ChrissyLee ChrissyLee 4 years
I hope you don't want to have a baby now either! He has issues, you two have issues, and you both need to seek help probably together and apart. Have you ever heard the saying that the person who cares the least in a relationship is the one who has the most control? This guy sounds like he is controlling you, whether it's by saying mean things or by withholding feelings. You are on the fast track to a divorce right now, and you can turn it around but you've got to get some help. There's not enough information here to give much other advice. Good luck
jenjen82 jenjen82 4 years
Tell him you both need to go to marriage counseling ASAP!! If he refuses then I would proceed with a divorce if it was me. You two are on divorce lane at this point though. What a cold reaction to the miscarriage. Also it is never good to have a baby to save a marriage which is what he may have wanted at first.
GTCB GTCB 4 years
First, get back on birth control. The relationship between the two of you is unhealthy and inappropriate to bring a baby into. Second, you better take charge of things because he clearly isn't. Lay down the law and let him know what is and isn't acceptable. If you are indeed going to be divorced, you have to earn it by working hard at the marriage. If it fails, you know that you've done the right things and it makes any choices about ending things easier.
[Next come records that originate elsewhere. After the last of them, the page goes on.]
(** Repetition of an item zero or more times, followed by [next]: a greedy
    repetition first tries to take one more character, a lazy one first
    tries to go on with what follows. *)
Fixpoint repeat (i : item) (is_lazy : bool) (next : string → option nat) (s : string)
    : option nat :=
  let stop := next s in
  let more :=
    match s with
    | String c s' => if accepts i c then S <$> repeat i is_lazy next s' else None
    | EmptyString => None
    end in
  if is_lazy then or_else stop more else or_else more stop.

(** The backtracking matcher: the number of characters that the match of
    the pieces at the start of [s] takes, for the first way of matching in
    the order of preference. *)
Fixpoint match_here (pieces : list piece) (s : string) : option nat :=
  match pieces with
  | [] => Some 0
  | p :: pieces =>
      let one (next : string → option nat) : option nat :=
        match s with
        | String c s' => if accepts (what p) c then S <$> next s' else None
        | EmptyString => None
        end in
      match how p with
      | Once => one (match_here pieces)
      | Star => repeat (what p) (lazy p) (match_here pieces) s
      | Plus => one (repeat (what p) (lazy p) (match_here pieces))
      | Opt =>
          let stop := match_here pieces s in
          let more := one (match_here pieces) in
          if lazy p then or_else stop more else or_else more stop
      end
  end.

(** [re.sub(pattern, "", s)]: the matches are taken left to right and do
    not overlap; [skip] counts the characters of the current match still to
    be deleted.  An empty match deletes nothing. *)
Fixpoint sub (pieces : list piece) (skip : nat) (s : string) : string :=
  match s with
  | EmptyString => EmptyString
  | String c s' =>
      match skip with
      | S n => sub pieces n s'
      | O =>
          match match_here pieces s with
          | Some (S n) => sub pieces n s'
          | _ => String c (sub pieces 0 s')
          end
      end
  end.

(** The pieces of a text that stands for itself. *)
Fixpoint literal (s : string) : list piece :=
  match s with
  | EmptyString => []
  | String c s' => {| what := Lit c; how := Once; lazy := false |} :: literal s'
  end.

(** The pieces of [opn.*?cls] for two texts that stand for themselves. *)
Definition block_pieces (opn cls : string) : list piece :=
  literal opn ++ [ {| what := Any; how := Star; lazy := true |} ] ++ literal cls.

End Re.

(** *** The engine with its pattern compiled *)

(** How a call ends: it returns, it raises [re.error], or it compiles a
    pattern outside the part of the syntax modelled in [Re].  The source
    holds no [raise] of its own. *)
Inductive outcome (A : Type) : Type :=
  | Returned (value : A)
  | Raised_re_error (msg : string) (pos : nat)
  | Unmodelled.
Arguments Returned {A} value.
Arguments Raised_re_error {A} msg pos.
Arguments Unmodelled {A}.

(** The pattern of [remove_everything_between_tags]:
    [rf"{{{keyword}/}}.*?{{/{keyword}}}"]. *)
Definition block_pattern (keyword : string) : string :=
  "{" +:+ keyword +:+ "/}.*?{/" +:+ keyword +:+ "}".

(** [remove_everything_between_tags] for every keyword, as the source runs
    it: the pattern is compiled, which may fail, and every match is
    deleted. *)
Definition remove_everything_between_tags_outcome (text keyword : string) : outcome string :=
  match Re.compile (block_pattern keyword) with
  | Re.Compiled pattern => Returned (Re.sub pattern 0 text)
  | Re.Error msg pos => Raised_re_error msg pos
  | Re.Unsupported => Unmodelled
  end.

(** [replace_template_variable] for every keyword.  The pattern is compiled
    in the two deleting branches only. *)
Definition engine_outcome (text keyword operator : string) (data : gmap string py_value)
    : outcome string :=
  if String.eqb operator NORMAL_REPLACEMENT then
    Returned (PyStr.replace (var_marker keyword) (py_str (dict_get_or data keyword (PyStr ""))) text)
  else if String.eqb operator CUSTOM_PARAGRAPH_WITH_VARIABLE then
    if py_truthy (dict_get data keyword) then
      let text := remove_tags text keyword in
      Returned (PyStr.replace (var_marker keyword) (py_str (dict_get data keyword)) text)
    else remove_everything_between_tags_outcome text keyword
  else if String.eqb operator CUSTOM_PARAGRAPH_WITHOUT_VARIABLE then
    if py_is_True (dict_get data keyword) then Returned (remove_tags text keyword)
    else remove_everything_between_tags_outcome text keyword
  else Returned text.
(** C9, as stated: an empty input would always produce a gallery without
    children.  With a figure of a gallery selected, the command
    completes and the transaction has no step at all. *)
Lemma setAttachment_empty_input_in_gallery :
  exists out,
    setAttachment (inr []) stateFigureSelected
      (freshTransaction stateFigureSelected) true = Ok out /\
    returned out = true /\
    tr_steps (transaction out) = [].
Proof. eexists. split; [vm_compute; reflexivity|]. split; reflexivity. Qed.

(** C10: with the whole document selected the anchor is position 0,
    which has no node at depth 1; the command throws instead of
    returning [true], with or without a dispatch function. *)
Theorem setAttachment_throws_at_top_level :
  setAttachment (inl sampleAttachment) stateAllSelected
    (freshTransaction stateAllSelected) false = Throw TypeError /\
  setAttachment (inr [sampleAttachment]) stateAllSelected
    (freshTransaction stateAllSelected) true = Throw TypeError /\
  setAttachment (inr []) stateAllSelected
    (freshTransaction stateAllSelected) true = Throw TypeError.
Proof. repeat split; vm_compute; reflexivity. Qed.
kimmieb124 kimmieb124 4 years
You say you two almost got divorced in January. Have you worked through the issues that led you to that point? From the way you wrote this, it sounds like he's a little controlling. The decision to try or stop trying to have kids should be a decision that comes from a conversation between the two of you not a unilateral decision made by him.You both sound like you have some communication issues that you need to work on together possibly with help of a professional therapist if your marraige is going to last for the long haul. You also both need to work through your grief on losing the child. missmaryb is right that sweeping issues under the rug won't fix them. You may not want to consider having a child with him until your marriage is on more solid ground. Children are wonderful blessings, but also huge life changers and if your marriage is struggling now, the problems will only worsen after a child comes.
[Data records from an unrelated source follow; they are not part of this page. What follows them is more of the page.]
Lemma cluster_relations_groups (relations : list Relation) k clusters k' :
  cluster_relations similarity_threshold fusion_rules context_similarity uuid relations k
  = Ok (clusters, k') ->
  map RelationFusion.relations clusters
  = map (group_relations relations)
        (multi (seed_single_link
                  (duplicate_at similarity_threshold fusion_rules context_similarity relations)
                  (seq 0 (length relations)))
         ++ singles (seed_single_link
                  (duplicate_at similarity_threshold fusion_rules context_similarity relations)
                  (seq 0 (length relations)))).
Proof.
  unfold cluster_relations.
  rewrite (SingletonFacts.identify_duplicate_relations_spec).
  set (G := seed_single_link _ (seq 0 (length relations))).
  unfold mbind at 1, M_bind at 1.
  destruct (forM (multi G) _ k) as [[clusters1 k1]|e] eqn:H1; [|discriminate].
  unfold mbind at 1, M_bind at 1.
  destruct (forM (group_relations relations (unclustered (length relations) (multi G))) _ k1)
    as [[clusters2 k2]|e] eqn:H2; [|discriminate].
  cbn [mret M_ret]. intros [= <- _].
  rewrite !map_app. f_equal.
  - apply forM_inv in H1. eapply Forall2_map_eq; [exact H1|].
    intros g c (ka & kb & Hc). cbn beta in Hc.
    unfold mbind, M_bind, draw_uuid, lift, mret, M_ret in Hc.
    destruct (_calculate_cluster_confidence _ _ _); [|discriminate].
    destruct (_select_representative_relation (group_relations relations g));
      [|discriminate].
    injection Hc as <- _. reflexivity.
  - apply forM_inv in H2.
    rewrite (Forall2_map_eq _ (fun r => [r]) RelationFusion.relations _ _ H2).
    2:{ intros r c (ka & kb & Hc). cbn beta in Hc.
        unfold mbind, M_bind, draw_uuid, mret, M_ret in Hc.
        injection Hc as <- _. reflexivity. }
    unfold group_relations, unclustered.
    change (fun i => negb (bool_decide (i ∈ (list_to_set (concat (multi G)) : gset nat))))
      with (outside (multi G)).
    unfold G. rewrite unclustered_singles by apply List.seq_NoDup. fold G.
    rewrite omap_lookup_singletons.
    + rewrite singles_singletons. reflexivity.
    + apply Forall_forall. intros i Hi. apply list_elem_of_In in Hi.
      assert (Hin : In i (concat G)).
      { revert Hi. unfold singles. generalize G. intros G0.
        induction G0 as [|g G0 IH]; cbn [List.filter concat]; [tauto|].
        destruct (length g =? 1); cbn [concat]; rewrite !in_app_iff; tauto. }
      apply ssl_members, in_seq in Hin. lia.
Qed.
missmaryb missmaryb 4 years
His reaction was unacceptable. Of course he should worry about his mom, but you should be right there at the top of his priority list too. He also lost a child, not just you. I would think he'd be grieving. And yet, perhaps he is. Maybe his way of dealing is to shut down emotionally. He wouldn't be the only man who does this. But it's something you two need to work through. Sweeping issues under the rug doesn't get rid of them. I hope you can get him to open up to you. It sounds like you could benefit from counseling as well. Good luck.